**Problem description:**
In the material below, find the line that contains "(** * OBSBOT" and the line that contains "[byte.of_Z] the conversion back.", then write out exactly those two lines and everything between them.

Task material below:

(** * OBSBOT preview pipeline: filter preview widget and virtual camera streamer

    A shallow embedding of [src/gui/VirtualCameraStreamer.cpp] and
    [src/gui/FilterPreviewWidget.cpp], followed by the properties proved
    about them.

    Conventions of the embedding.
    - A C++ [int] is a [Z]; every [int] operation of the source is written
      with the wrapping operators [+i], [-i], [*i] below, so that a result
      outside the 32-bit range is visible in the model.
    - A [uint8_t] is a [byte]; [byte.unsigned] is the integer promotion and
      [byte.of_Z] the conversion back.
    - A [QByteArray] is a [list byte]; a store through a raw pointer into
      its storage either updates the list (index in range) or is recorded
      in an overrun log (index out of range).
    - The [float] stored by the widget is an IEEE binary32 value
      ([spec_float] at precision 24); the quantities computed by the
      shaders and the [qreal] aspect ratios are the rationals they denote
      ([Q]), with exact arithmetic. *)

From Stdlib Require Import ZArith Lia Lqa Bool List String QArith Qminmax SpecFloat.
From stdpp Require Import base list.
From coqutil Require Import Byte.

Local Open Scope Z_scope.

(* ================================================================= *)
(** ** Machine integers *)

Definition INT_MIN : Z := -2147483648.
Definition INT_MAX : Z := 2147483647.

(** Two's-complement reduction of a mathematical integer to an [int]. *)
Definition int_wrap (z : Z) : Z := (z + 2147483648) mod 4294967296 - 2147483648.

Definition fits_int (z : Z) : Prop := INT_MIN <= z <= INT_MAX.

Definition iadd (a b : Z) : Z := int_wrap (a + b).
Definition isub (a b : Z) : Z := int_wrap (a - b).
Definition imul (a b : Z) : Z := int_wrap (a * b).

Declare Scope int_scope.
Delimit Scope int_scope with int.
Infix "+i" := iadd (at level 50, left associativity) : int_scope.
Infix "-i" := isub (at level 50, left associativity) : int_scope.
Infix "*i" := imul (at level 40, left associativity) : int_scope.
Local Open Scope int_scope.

End of Task material.
Task material below:

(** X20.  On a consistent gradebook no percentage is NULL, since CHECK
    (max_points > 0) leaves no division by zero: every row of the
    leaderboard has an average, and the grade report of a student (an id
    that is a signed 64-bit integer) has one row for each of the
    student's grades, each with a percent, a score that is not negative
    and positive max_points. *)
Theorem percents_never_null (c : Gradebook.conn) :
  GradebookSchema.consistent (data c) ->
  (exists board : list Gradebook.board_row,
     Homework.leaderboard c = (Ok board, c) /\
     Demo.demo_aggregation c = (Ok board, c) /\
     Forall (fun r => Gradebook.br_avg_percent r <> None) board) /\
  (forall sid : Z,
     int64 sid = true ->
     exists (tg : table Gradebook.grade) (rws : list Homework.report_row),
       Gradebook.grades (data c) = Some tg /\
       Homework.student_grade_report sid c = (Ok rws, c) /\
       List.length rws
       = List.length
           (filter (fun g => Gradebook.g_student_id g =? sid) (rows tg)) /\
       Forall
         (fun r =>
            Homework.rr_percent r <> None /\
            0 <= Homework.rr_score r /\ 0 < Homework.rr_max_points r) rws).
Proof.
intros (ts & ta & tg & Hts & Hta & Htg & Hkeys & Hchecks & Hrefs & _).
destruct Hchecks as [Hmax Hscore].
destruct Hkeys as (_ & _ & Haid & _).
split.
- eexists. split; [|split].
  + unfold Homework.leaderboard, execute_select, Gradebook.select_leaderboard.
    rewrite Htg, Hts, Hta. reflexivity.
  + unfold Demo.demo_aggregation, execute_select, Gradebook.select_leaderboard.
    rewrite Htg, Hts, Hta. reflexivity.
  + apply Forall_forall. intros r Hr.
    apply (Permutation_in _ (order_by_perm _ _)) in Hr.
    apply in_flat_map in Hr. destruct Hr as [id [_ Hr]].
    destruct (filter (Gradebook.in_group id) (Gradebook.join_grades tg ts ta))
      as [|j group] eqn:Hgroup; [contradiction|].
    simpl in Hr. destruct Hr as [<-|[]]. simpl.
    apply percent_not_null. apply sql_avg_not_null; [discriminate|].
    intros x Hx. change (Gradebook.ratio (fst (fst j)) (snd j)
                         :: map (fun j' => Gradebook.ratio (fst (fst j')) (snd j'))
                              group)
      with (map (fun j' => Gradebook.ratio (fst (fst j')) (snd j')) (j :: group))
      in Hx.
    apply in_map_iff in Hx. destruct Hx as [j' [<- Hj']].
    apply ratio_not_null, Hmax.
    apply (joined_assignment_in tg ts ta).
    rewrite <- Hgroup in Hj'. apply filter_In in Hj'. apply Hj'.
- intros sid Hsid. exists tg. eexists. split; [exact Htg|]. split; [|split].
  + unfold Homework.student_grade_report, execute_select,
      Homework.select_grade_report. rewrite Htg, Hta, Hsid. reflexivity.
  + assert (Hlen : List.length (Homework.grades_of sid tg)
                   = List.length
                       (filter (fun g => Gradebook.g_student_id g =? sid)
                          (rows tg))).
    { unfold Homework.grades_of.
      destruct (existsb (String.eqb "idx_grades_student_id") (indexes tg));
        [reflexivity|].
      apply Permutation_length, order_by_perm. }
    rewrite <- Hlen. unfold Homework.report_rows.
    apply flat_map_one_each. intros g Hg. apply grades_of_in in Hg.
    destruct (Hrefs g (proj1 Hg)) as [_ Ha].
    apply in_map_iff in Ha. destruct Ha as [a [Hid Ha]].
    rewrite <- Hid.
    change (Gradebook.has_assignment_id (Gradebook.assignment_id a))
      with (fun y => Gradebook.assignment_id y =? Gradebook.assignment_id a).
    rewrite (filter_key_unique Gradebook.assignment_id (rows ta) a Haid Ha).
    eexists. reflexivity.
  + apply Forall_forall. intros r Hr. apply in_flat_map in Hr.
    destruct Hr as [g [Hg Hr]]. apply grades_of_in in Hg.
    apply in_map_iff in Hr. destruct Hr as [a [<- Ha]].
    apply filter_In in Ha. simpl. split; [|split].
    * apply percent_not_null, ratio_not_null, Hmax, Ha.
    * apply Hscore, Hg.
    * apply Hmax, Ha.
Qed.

End of Task material.

**Reply:**
(** * OBSBOT preview pipeline: filter preview widget and virtual camera streamer

    A shallow embedding of [src/gui/VirtualCameraStreamer.cpp] and
    [src/gui/FilterPreviewWidget.cpp], followed by the properties proved
    about them.

    Conventions of the embedding.
    - A C++ [int] is a [Z]; every [int] operation of the source is written
      with the wrapping operators [+i], [-i], [*i] below, so that a result
      outside the 32-bit range is visible in the model.
    - A [uint8_t] is a [byte]; [byte.unsigned] is the integer promotion and
      [byte.of_Z] the conversion back.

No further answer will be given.